The 67th Regiment was dispatched to the West Indies in 1796 to take part in several campaigns, including serving in San Domingo during the Haitian Revolution and spending time stationed in Jamaica. The same year Hoghton was promoted to lieutenant colonel. In January 1799 Hoghton was transferred to the 88th Regiment of Foot, also known as the Connaught Rangers who were stationed in India. Hoghton took passage and met his regiment in Bombay. For unknown reasons Hoghton did not accompany his men to Egypt for the final defeat of the French army stationed there in 1801 and instead spent some years on the staff of Lord Mornington, returning to England with dispatches in 1804.

==Napoleonic Wars==
Following his arrival in England during November 1804, Hoghton was given command of the newly raised 2nd battalion, 8th Regiment of Foot, gaining promotion to full colonel the following year. After training and preparing the regiment, Hoghton was dispatched with his troops to Denmark for participation in the Siege of Copenhagen under Sir Arthur Wellesley, whose brother Hoghton had known in India. Hoghton was not heavily engaged at Copenhagen and was soon transferred to the West Indies once more, participating in the invasion and capture of Martinique in 1809. It was for this reason that Hoghton did not join Wellesley in the Iberian Peninsula until 1810, taking command of a brigade in Cádiz.

On 25 July 1810, Hoghton made the jump to major-general and in September took command of the 3rd Brigade of the 2nd Division under Sir William Stewart, a man he had served under during the 1790s. Hoghton's first taste of action during the Peninsular War was at the Battle of Albuera, where Stewart's division was hastily deployed after a Spanish withdrawal on the right of the battleline. The rapid nature of the deployment opened the division to attack by French cavalry and the 1st brigade under Colonel John Colborne was almost destroyed. Hoghton's brigade held firm however and drove off the French cavalry and then withstood an attack by the 11,000 men of the French 5th Corps, three-quarters of the brigade falling dead or wounded during the furious battle. As the attack subsided, Hoghton removed his hat to motion his men forward and as he did so was struck by a musket ball and killed instantly.

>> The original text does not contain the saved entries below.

(** The whole loop: a greeting, its reply, a request. Whatever was read behind the
    greeting before its reply is part of [hello]. *)
Lemma s5_loop_spec fuel (s : Acc) :
  s5_phase (acc_req s) = P1ClientHello →
  serves (s5_loop fuel) s (λ r q b ins outs,
    match r with
    | Ok _ => ∃ hello req, vdata (acc_buf s) ++ ins = hello ++ req ∧ greeting_ok hello ∧
        request_ok req (s5_is_udp q) (s5_addr q) ∧ outs = PHASE1_SERVER_REPLY
    | Err (AcceptParser (Invalid _)) => outs = [] ∨ outs = PHASE1_SERVER_REPLY
    | OutOfFuel => fuel ≤ length ins
    | _ => io_failed r ∧ outs `prefix_of` PHASE1_SERVER_REPLY
    end).
Proof.
  revert s. induction fuel as [|fuel IH]; intros s Hp; unfold s5_loop; cbn [accept_loop].
  { by apply serves_pure. }
  eapply serves_bind; [apply read_more_spec|].
  intros r s1 ins outs (Hq & -> & Hr). destruct r as [n|[]| | |]; cbn [cut_short]; try done;
    try (split; [done|apply prefix_nil]).
  destruct Hr as (-> & Hb & _). case_decide as Hn; [|apply serves_pure; by left].
  eapply serves_bind.
  { apply serves_parse. pose proof (s5_parse_greeting (acc_req s1) (acc_buf s1) ltac:(congruence)) as Hpp.
    destruct (s5_parse (acc_req s1, acc_buf s1)) as [r [q b]]. cbn [fst snd] in *.
    instantiate (1 := λ r q b ins outs, ins = [] ∧ outs = [] ∧ ∃ r0, r = Ok r0 ∧
      q = acc_req s1 ∧ b = acc_buf s1 ∧
      match r0 with Ok _ => greeting_ok (vdata (acc_buf s1)) | Err _ => True | _ => False end).
    cbn beta. split; [done|]. split; [done|]. exists r. split; [done|]. destruct r; try done; intuition congruence. }
  intros r s2 ? ? (-> & -> & r0 & -> & Hq2 & Hb2 & Hr). cbn [app].
  assert (s5_phase (acc_req s2) = P1ClientHello) as Hp2 by congruence.
  destruct r0 as [?|[]| | |]; try done.
  - unfold s5_next at 1. eapply serves_bind.
    { apply serves_get. rewrite Hp2. eapply serves_bind; [apply write_all_serves|].
      instantiate (1 := λ r q b ins outs, ins = [] ∧ outs `prefix_of` PHASE1_SERVER_REPLY ∧
        match r with
        | Ok d => d = false ∧ outs = PHASE1_SERVER_REPLY ∧ s5_phase q = P2ClientRequest ∧ vdata b = []
        | _ => io_failed r
        end).
      intros r s3 i o (Hq3 & Hb3 & -> & Hpre & Hr3). destruct r as [[]| | | |]; cbn [cut_short]; try done.
      eapply serves_bind; [apply (serves_modify _ _ (λ r q b i o, r = Ok tt ∧ i = [] ∧ o = [] ∧
        q = s5_set_phase P2ClientRequest (acc_req s3) ∧ vdata b = [])); by rewrite <- (take_0 (vdata (acc_buf s3)))|].
      intros r s4 ? ? (-> & -> & -> & Hq4 & Hb4). apply (serves_pure (Ok false)).
      rewrite Hr3, !app_nil_r, Hq4. done. }
    intros r s3 ? outs (-> & Hpre & Hr3). destruct r as [d|[]| | |]; cbn [cut_short]; try done.
    destruct Hr3 as (-> & -> & Hp3 & Hb3). eapply serves_mono; [by apply s5_loop_request|].
    intros r q b ins2 outs2 (-> & Hr4). cbn [app]. rewrite Hb3 in Hr4. cbn [app] in Hr4.
    destruct r as [?|[[]|]| | |]; try done; [|by right|rewrite !length_app; lia].
    exists (vdata (acc_buf s) ++ ins), ins2. rewrite <- app_assoc, <- Hb. done.
  - eapply serves_mono; [by apply IH|]. intros r q b ins2 outs2 Hr2. cbn [app].
    rewrite Hb2, Hb, <- app_assoc in Hr2.
    destruct r as [?|[[]|]| | |]; try done. rewrite length_app. lia.
  - apply serves_pure. by left.
Qed.
(* ===== verification/TlsConfig.v ===== *)
(** The set-up of TLS and QUIC: src/src/server/utils/rustls_utils.rs,
    src/src/server/inbound/quic.rs and tcp_tls.rs, [get_server_local_addr],
    src/src/client/utils/rustls_utils.rs, [tls_client_config], and [new_builder],
    [load_cert] and the first half of [EndpointManager::new] of
    src/src/client/outbound/quic.rs.

    The file system is the state, behind the class [Files]; the libraries that read
    PEM, make certificates and check them are behind [TlsLibrary]. *)
From stdpp Require Import gmap.
From S2P Require Import Prelude MixAddr Io Quic Args.

(** ** Paths of the standard library (Unix) *)
Fixpoint split_on (sep : Z) (l : list Z) : list (list Z) :=
  match l with
  | [] => [[]]
  | c :: l' =>
      let ws := split_on sep l' in
      if decide (c = sep) then [] :: ws else match ws with [] => [[c]] | w :: ws => (c :: w) :: ws end
  end.

Definition slash : Z := 47%Z.
Definition dot : Z := 46%Z.

(** [Path::file_name]: the last component, unless it is [..]. *)
Definition file_name (p : list Z) : option (list Z) :=
  match list.last (filter (λ c, c ≠ [] ∧ c ≠ [dot]) (split_on slash p)) with
  | Some name => if decide (name = [dot; dot]) then None else Some name
  | None => None
  end.

(** [Path::extension]: what follows the last dot of the file name, if something
    precedes it. *)
Definition extension (p : list Z) : option (list Z) :=
  match file_name p with
  | Some name =>
      match list_find (λ c, c = dot) (reverse name) with
      | Some (i, _) => if decide (S i = length name) then None else Some (drop (length name - i) name)
      | None => None
      end
  | None => None
  end.

(** [Path::join] with a relative path. *)
Definition join (dir : list Z) (name : list Z) : list Z :=
  match list.last dir with
  | None => name
  | Some c => if decide (c = slash) then dir ++ name else dir ++ slash :: name
  end.

Lemma join_inj dir : Inj (=) (=) (join dir).
Proof. intros a b. unfold join. destruct (list.last dir); [case_decide|]; intros; by simplify_list_eq. Qed.

(** A name that is a component of its own. *)
Definition plain (name : list Z) : Prop := name ≠ [] ∧ (slash ∉ name) ∧ name ≠ [dot] ∧ name ≠ [dot; dot].

#[export] Instance plain_dec name : Decision (plain name).
Proof. unfold plain. apply _. Defined.

(** ** The file system *)
Class Files (F : Type) := {
  fs_read : F → list Z → outcome io_error (list Z);
  fs_create_dir_all : list Z → F → outcome io_error unit * F;
  fs_write : list Z → list Z → F → outcome io_error unit * F;
}.

(** What a write leaves: all of it, or, when it fails, what was there or the first
    part of it; two names in a directory are two files. *)
Class FilesOk (F : Type) `{Files F} : Prop := {
  fs_create_reads dir (f : F) p x : (fs_read (fs_create_dir_all dir f).2 p = Ok x) ↔ (fs_read f p = Ok x);
  fs_write_reads p d (f : F) : (fs_write p d f).1 = Ok tt → fs_read (fs_write p d f).2 p = Ok d;
  fs_write_failed p d (f : F) x : fs_read (fs_write p d f).2 p = Ok x → fs_read f p = Ok x ∨ (x `prefix_of` d);
  fs_write_other dir a b d (f : F) x : plain a → plain b → a ≠ b →
    (fs_read (fs_write (join dir a) d f).2 (join dir b) = Ok x) ↔ (fs_read f (join dir b) = Ok x);
}.

(** ** The libraries

    Errors are numbers. [Generated] is what rcgen makes, [Anchor] what is kept of a
    trusted certificate. *)
Class TlsLibrary (Generated Anchor : Type) := {
  pkcs8_private_keys : list Z → outcome io_error (list (list Z));
  rsa_private_keys : list Z → outcome io_error (list (list Z));
  pem_certs : list Z → outcome io_error (list (list Z));
  serialize_private_key_der : Generated → list Z;
  serialize_der : Generated → outcome Z (list Z);
  with_single_cert : list (list Z) → list Z → outcome Z unit;
  trust_anchor : list Z → outcome Z Anchor;
  idle_timeout : Z → outcome Z Z;
  varint : Z → outcome Z Z;
}.

(** Numbers below 2^62 are QUIC's variable-length integers; DER states its length, so
    that a key that was cut off is refused. *)
Class TlsLibraryOk (Generated Anchor : Type) `{TlsLibrary Generated Anchor} : Prop := {
  idle_timeout_small z : (0 ≤ z < 2 ^ 62)%Z → idle_timeout z = Ok z;
  varint_small z : (0 ≤ z < 2 ^ 62)%Z → varint z = Ok z;
  key_cut_refused g k certs :
    k `prefix_of` serialize_private_key_der g → with_single_cert certs k = Ok tt → k = serialize_private_key_der g;
}.

(** ** Errors and constants *)
Inductive setup_error : Type :=
| SetupIo (context : string) (e : io_error)
| SetupTls (e : Z)
| SetupBail (msg : string) (e : option io_error).

Definition ALPN_QUIC_HTTP : list (list Z) := [bytes_of_string "hq-29"].
(** In milliseconds. *)
Definition QUIC_MAX_IDLE_TIMEOUT : Z := (600 * 1000)%Z.

Definition CERT_DER : list Z := bytes_of_string "cert.der".
Definition KEY_DER : list Z := bytes_of_string "key.der".

(** ** Configurations: what the program sets of them *)
Record ServerCrypto := mkServerCrypto {
  sc_certs : list (list Z);
  sc_key : list Z;
  sc_alpn : list (list Z);
  sc_ticketer : bool;
}.

Record TransportConfig := mkTransport {
  max_idle_timeout : option Z;
  persistent_congestion_threshold : Z;
  packet_threshold : Z;
  max_concurrent_bidi_streams : Z;
}.

Record QuicEndpoint := mkQuicEndpoint {
  qe_crypto : ServerCrypto;
  qe_transport : TransportConfig;
  qe_addr : SocketAddr;
}.

Record ClientCrypto (Anchor : Type) := mkClientCrypto {
  cc_roots : list Anchor;
  cc_alpn : list (list Z);
}.
Arguments mkClientCrypto {Anchor}.
Arguments cc_roots {Anchor}.
Arguments cc_alpn {Anchor}.

Record QuicClientConfig (Anchor : Type) := mkQuicClient {
  qc_crypto : ClientCrypto Anchor;
  qc_transport : TransportConfig;
}.
Arguments mkQuicClient {Anchor}.
Arguments qc_crypto {Anchor}.
Arguments qc_transport {Anchor}.

Definition get_server_local_addr (proxy_port : Z) : SocketAddr := SocketV4 [0; 0; 0; 0]%Z proxy_port.

Section setup.
Context {F G A : Type} `{Files F, TlsLibrary G A}.

(** ** The server *)

(** [path.extension().map_or(false, |x| x == "der")]. *)
Definition is_der (path : list Z) : bool := bool_decide (extension path = Some (bytes_of_string "der")).

Definition private_key_of_pem (key : list Z) : outcome setup_error (list Z) :=
  pkcs8 ← map_err (SetupIo "malformed PKCS #8 private key") (pkcs8_private_keys key);
  match pkcs8 with
  | x :: _ => mret x
  | [] =>
      rsa ← map_err (SetupIo "malformed PKCS #1 private key") (rsa_private_keys key);
      match rsa with
      | x :: _ => mret x
      | [] => Err (SetupBail "no private keys found" None)
      end
  end.

Definition get_server_certs_and_key (key_path cert_path : list Z) (f : F)
    : outcome setup_error (list (list Z) * list Z) :=
  key ← map_err (SetupIo "failed to read private key") (fs_read f key_path);
  key ← (if is_der key_path then mret key else private_key_of_pem key);
  cert_chain ← map_err (SetupIo "failed to read certificate chain") (fs_read f cert_path);
  cert_chain ← (if is_der cert_path then mret [cert_chain]
                else map_err (SetupIo "invalid PEM-encoded certificate") (pem_certs cert_chain));
  mret (cert_chain, key).
(** [trojan-oxide -w secret -u example -x 443 -m q], the command of the manual. *)
Definition ex_client_args : Args :=
  mkArgs None None None None (Some (bytes_of_string "example")) (Some (bytes_of_string "443")) None false None None
    (Some (bytes_of_string "secret")) None (Some (bytes_of_string "q")) None.

(** A front end starts, then its manager, and a user connects: the request is dropped. *)
Definition ex_client_run : list (nat * Event (C:=ExConn) (T:=unit)) :=
  [(0, EvRun); (1, EvInit true); (3, EvDaemonNew (Err SetupFailed) example_env);
   (1, EvPoll); (1, EvAccept (AcOk true)); (1, EvPoll)].
Definition ex_empty (d : Disk) : Prop := d = mkDisk ∅ [].

Lemma process_without_certificate_witness :
  ∃ o w, main ex_digest true ex_client_args ex_remote = Ok (o, boot (C:=ExConn) (T:=unit) false) ∧
  steps (C:=ExConn) (T:=unit) (connection_mode o) (boot false) ex_client_run = Some w ∧ length w = 4 ∧
  (∀ i t, w !! i = Some t → quic_unserved t) ∧ ∃ running, state_of w 0 = Tunnel false running.
Proof.
  assert (∃ o, main ex_digest true ex_client_args ex_remote = Ok (o, boot (C:=ExConn) (T:=unit) false) ∧
    connection_mode o = Acceptor.Quic ∧ opt_server o = false ∧ opt_ca o = None) as (o & Ho & Hm & Hs & Hca).
  { eexists. split; [vm_compute; reflexivity|]. split_and!; reflexivity. }
  assert (∃ w, steps (C:=ExConn) (T:=unit) Acceptor.Quic (boot false) ex_client_run = Some w ∧ length w = 4) as (w & Hw & Hl).
  { eexists. split; [vm_compute; reflexivity|reflexivity]. }
  exists o, w. rewrite Hm. split; [exact Ho|]. split; [exact Hw|]. split; [exact Hl|].
  assert (rtc (uninterrupted_step (C:=ExConn) (T:=unit) (Some ex_dir) o ex_empty) (boot false) w) as Hrun.
  { eapply (configured_all_rtc _ _ _ _ ex_client_run); [repeat constructor; discriminate| |by rewrite Hm].
    unfold ex_client_run, configured_all. rewrite Hm.
    split; [exact I|]. split; [exists (λ _, Ok tt), (Ok []); reflexivity|].
    split; [|split; [exact I|split; [exact I|split; [exact I|exact I]]]].
    exists (Ok tt), (Ok []), (mkDisk ∅ []). split; [reflexivity|].
    unfold manager_setup, endpoint_setup, new_builder, load_cert. rewrite Hca. vm_compute. reflexivity. }
  destruct (process_without_certificate ex_digest true (Some ex_dir) ex_client_args ex_remote o (boot false) ex_empty w Ho
    (uninterrupted_configured _ _ _ _ _ Hrun)) as (_ & Hquic & Hgoes).
  split; [|rewrite <- Hs; exact (Hgoes Hrun)].
  apply (Hquic ex_dir Hs Hm eq_refl eq_refl). intros f x ->. vm_compute. discriminate.
Defined.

Despite Hoghton's death, the brigade remained strong and withdrew from the field in good order, the action failing to produce a clear victor. Alone amongst the hundreds of men who fell from his division, Hoghton's body was retrieved in the immediate aftermath and carried to Elvas, where it was buried in the British Cemetery Elvas which is now a memorial to the 60,000 officers and men of the British and Portuguese armies who died alongside their Spanish allies in the cause of freedom and independence in the Peninsular War of 1808–1814. In Britain his death was treated with sorrow and a government motion paid for a monument to his memory to be raised in St Paul's Cathedral.